Stored items from a collection ::
►

Lemma predictor_applies_every_matching_entry_witness :
  (dict_get "type" second_chunk = Some (PType ACTION_EXECUTION_ARGS)
   /\ dict_get "args" second_chunk = Some (PJson (JStr (py "ice'}")))
   /\ predict_state_configuration busy_execution = PJson name_config
   /\ state busy_execution
      = PJson (JDict [("id", JStr "t"); ("city", JStr "Oslo")])
   /\ PartialJson.parse (argument_buffer busy_execution ++ py "ice'}")
      = Some (JDict [("name", JStr "Alice")]))
  /\ exists out x',
       predict_state PartialJson.parse "thread_1" "assistant" "run_1"
         second_chunk busy_execution = (Ok out, x')
       /\ dict_get "name" (predicted_state x') = Some (JStr "Alice")
       /\ dict_get "city" (predicted_state x') = None.
Proof.
  split; [repeat split; reflexivity|].
  destruct (predictor_applies_every_matching_entry PartialJson.parse
              "thread_1" "assistant" "run_1" second_chunk (py "ice'}")
              [("name", JDict [("tool_name", JStr "update_user");
                               ("tool_argument", JStr "name")])]
              [("id", JStr "t"); ("city", JStr "Oslo")]
              [("name", JStr "Alice")] busy_execution
              eq_refl eq_refl eq_refl eq_refl eq_refl eq_refl eq_refl)
    as (out & x' & P & K & O & _).
  exists out, x'. split; [exact P|]. split.
  - exact (K "name" _ eq_refl).
  - exact (O "city" eq_refl).
Defined.

Lemma arguments_that_are_no_object_raise_witness :
  (dict_get "type" list_chunk = Some (PType ACTION_EXECUTION_ARGS)
   /\ dict_get "args" list_chunk = Some (PJson (JStr "[1, 2]"))
   /\ predict_state_configuration started_execution = PJson name_config
   /\ existsb (needs_argument (current_tool_call started_execution))
        (dict_values [("name", JDict [("tool_name", JStr "update_user");
                                      ("tool_argument", JStr "name")])]) = true
   /\ PartialJson.parse (argument_buffer started_execution ++ "[1, 2]")
      = Some (JList [JInt 1; JInt 2]))
  /\ fst (handle_runtime_event PartialJson.parse list_chunk started_execution)
     = Raise (AttributeError "get").
Proof.
  split; [repeat split; reflexivity|].
  exact (proj2 (arguments_that_are_no_object_raise PartialJson.parse
                  "thread_1" "assistant" "run_1" list_chunk "[1, 2]"
                  [("name", JDict [("tool_name", JStr "update_user");
                                   ("tool_argument", JStr "name")])]
                  (JList [JInt 1; JInt 2]) started_execution
                  eq_refl eq_refl eq_refl eq_refl eq_refl eq_refl eq_refl)).
Defined.

End PredictorFacts.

◄

Description of the task ::
All of the entries should be written out again exactly.

Response ::
Lemma predictor_applies_every_matching_entry_witness :
  (dict_get "type" second_chunk = Some (PType ACTION_EXECUTION_ARGS)
   /\ dict_get "args" second_chunk = Some (PJson (JStr (py "ice'}")))
   /\ predict_state_configuration busy_execution = PJson name_config
   /\ state busy_execution
      = PJson (JDict [("id", JStr "t"); ("city", JStr "Oslo")])
   /\ PartialJson.parse (argument_buffer busy_execution ++ py "ice'}")
      = Some (JDict [("name", JStr "Alice")]))
  /\ exists out x',
       predict_state PartialJson.parse "thread_1" "assistant" "run_1"
         second_chunk busy_execution = (Ok out, x')
       /\ dict_get "name" (predicted_state x') = Some (JStr "Alice")
       /\ dict_get "city" (predicted_state x') = None.
Proof.
  split; [repeat split; reflexivity|].
  destruct (predictor_applies_every_matching_entry PartialJson.parse
              "thread_1" "assistant" "run_1" second_chunk (py "ice'}")
              [("name", JDict [("tool_name", JStr "update_user");
                               ("tool_argument", JStr "name")])]
              [("id", JStr "t"); ("city", JStr "Oslo")]
              [("name", JStr "Alice")] busy_execution
              eq_refl eq_refl eq_refl eq_refl eq_refl eq_refl eq_refl)
    as (out & x' & P & K & O & _).
  exists out, x'. split; [exact P|]. split.
  - exact (K "name" _ eq_refl).
  - exact (O "city" eq_refl).
Defined.

Lemma arguments_that_are_no_object_raise_witness :
  (dict_get "type" list_chunk = Some (PType ACTION_EXECUTION_ARGS)
   /\ dict_get "args" list_chunk = Some (PJson (JStr "[1, 2]"))
   /\ predict_state_configuration started_execution = PJson name_config
   /\ existsb (needs_argument (current_tool_call started_execution))
        (dict_values [("name", JDict [("tool_name", JStr "update_user");
                                      ("tool_argument", JStr "name")])]) = true
   /\ PartialJson.parse (argument_buffer started_execution ++ "[1, 2]")
      = Some (JList [JInt 1; JInt 2]))
  /\ fst (handle_runtime_event PartialJson.parse list_chunk started_execution)
     = Raise (AttributeError "get").
Proof.
  split; [repeat split; reflexivity|].
  exact (proj2 (arguments_that_are_no_object_raise PartialJson.parse
                  "thread_1" "assistant" "run_1" list_chunk "[1, 2]"
                  [("name", JDict [("tool_name", JStr "update_user");
                                   ("tool_argument", JStr "name")])]
                  (JList [JInt 1; JInt 2]) started_execution
                  eq_refl eq_refl eq_refl eq_refl eq_refl eq_refl eq_refl)).
Defined.

End PredictorFacts.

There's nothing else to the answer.